Noon briefing by Stéphane Dujarric, Spokesperson for the Secretary-General.
– Deputy Secretary-General
– Nuclear Weapons
– Security Council
– Food Security
– Agricultural Commodity Markets
– Sudan Ethiopia
The UN Resident and Humanitarian Coordinator in Syria, Imran Riza, said today that humanitarian needs are unprecedented. Today, 14.6 million men, women and children require aid, which is an increase of 1.2 million people from 2021 and the highest level since the crisis began.
The rapid rise is driven by a deepening economic crisis, ongoing displacement, continued fighting in some parts of the country and climate shocks.
More than 90 per cent of Syrians are currently estimated to live in poverty and food insecurity has reached historic levels.
The UN is responding to meet needs. In 2021, over seven million people were reached with life-saving aid each month.
This includes an average of 4.5 million people in need reached in Government-controlled areas.

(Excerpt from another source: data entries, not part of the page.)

#[global] Hint Resolve readonly_check_not_defined readonly_do_complete_flag_name
  readonly_try_complete_flag_value : readonly.

Lemma readonly_do_complete_loop splitted_code last_word last_word_rank ks :
  readonly (do_complete_loop splitted_code last_word last_word_rank ks).
Proof. induction ks as [|k ks IH]; simpl; readonly_auto. Qed.

#[global] Hint Resolve readonly_do_complete_loop : readonly.

Lemma readonly_do_complete_value splitted_code last_word last_word_rank :
  readonly (do_complete_value splitted_code last_word last_word_rank).
Proof. unfold do_complete_value. readonly_auto. Qed.

#[global] Hint Resolve readonly_do_complete_value : readonly.

Lemma readonly_do_complete code : readonly (do_complete code).
Proof. unfold do_complete. readonly_auto. Qed.

Lemma readonly_find_flag_with_name flag_name :
  readonly (find_flag_with_name flag_name).
Proof. unfold find_flag_with_name. readonly_auto. Qed.

#[global] Hint Resolve readonly_find_flag_with_name : readonly.

Lemma readonly_positional_loop rest positional_idx arg_obj :
  readonly (positional_loop rest positional_idx arg_obj).
Proof.
  revert positional_idx arg_obj.
  induction rest as [|component rest IH]; intros; simpl; readonly_auto.
Qed.

Lemma readonly_flag_loop components ks arg_obj :
  readonly (flag_loop components ks arg_obj).
Proof.
  revert arg_obj. induction ks as [|k ks IH]; intros; simpl; readonly_auto.
Qed.

#[global] Hint Resolve readonly_positional_loop readonly_flag_loop : readonly.

Lemma readonly_parse_components components : readonly (parse_components components).
Proof. unfold parse_components. readonly_auto. Qed.

#[global] Hint Resolve readonly_parse_components : readonly.

Lemma readonly_parse code : readonly (parse code).
Proof. unfold parse. readonly_auto. Qed.

(** C9: neither [parse] nor [do_complete] changes the parser object:
    whatever the line and whether the call returns or raises, [self]
    (its positionals, its flags and its list of all names and flags) is
    after the call what it was before. *)
Theorem parse_and_complete_leave_registry (self : KomandParser) (code : string) :
  (parse code self).2 = self ∧ (do_complete code self).2 = self.
Proof. split; [apply readonly_parse | apply readonly_do_complete]. Qed.

(** ** Registration *)

(** The two ways the source tests for a leading dash agree on a
    token that is not empty. *)
Lemma startswith_dash s :
  startswith s "-" =
    match str_first s with
    | Ok c => bool_decide (c = dash)
    | Raise _ => false
    end.
Proof.
  destruct s as [|c w]; [done|]. unfold startswith.
  change (String.prefix "-" (String c w))
    with (if Ascii.ascii_dec "-" c then String.prefix EmptyString w else false).
  simpl str_first. cbv beta iota.
  destruct (Ascii.ascii_dec "-" c) as [<-|Hne].
  - rewrite bool_decide_eq_true_2 by done. by destruct w.
  - by rewrite bool_decide_eq_false_2 by (intros ->; by apply Hne).
Qed.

We and our partners have reached another 2.4 million people in north-west Syria through a massive cross-border operation, which we very much hope will continue.
Meanwhile, we have received just under one quarter of the $4.4 billion that are needed for humanitarian operations to continue.
In Yemen, the Office for the Coordination of Humanitarian Affairs says that hunger is now at the highest level in the country since 2015. More than 19 million people are going hungry, including more than 160,000 on the verge of famine.
Funding cuts are hampering our ability to help people in need. Last December, the World Food Programme (WFP) was forced to reduce food rations for eight million people due to funding gaps and had to introduce another round of cuts last month. Five million people will now receive less than half of their daily requirement, and eight million people will receive less than one-third of their daily requirement.
More than eight million women and children in Yemen need nutrition help, including more than 500,000 severely malnourished children. By July, UNICEF may have to stop treatment for more than 50,000 severely malnourished children.
Also, by next month, UNICEF will suspend its work on safe water and sanitation for up to 3.6 million people. And by July, the agency will have to cut in half its mine risk education activities, putting two million children and their families at greater risk of mine-related injuries and deaths.
On health care, the agency will suspend maternal and child health support, which help up to 2.5 million children and 100,000 women, by July.
In response to a question on Ethiopia and Sudan the Spokesman said the Secretary-General is deeply concerned about the renewed clashes between Sudan and Ethiopia along their disputed border that took place on 22 June, and reportedly resulted in the death of seven Sudanese soldiers and one civilian. He urges the two countries to take concrete steps to defuse tensions and to peacefully resolve their differences over the Al-Fashaga border area. The Secretary-General expresses his condolences to the families of the victims.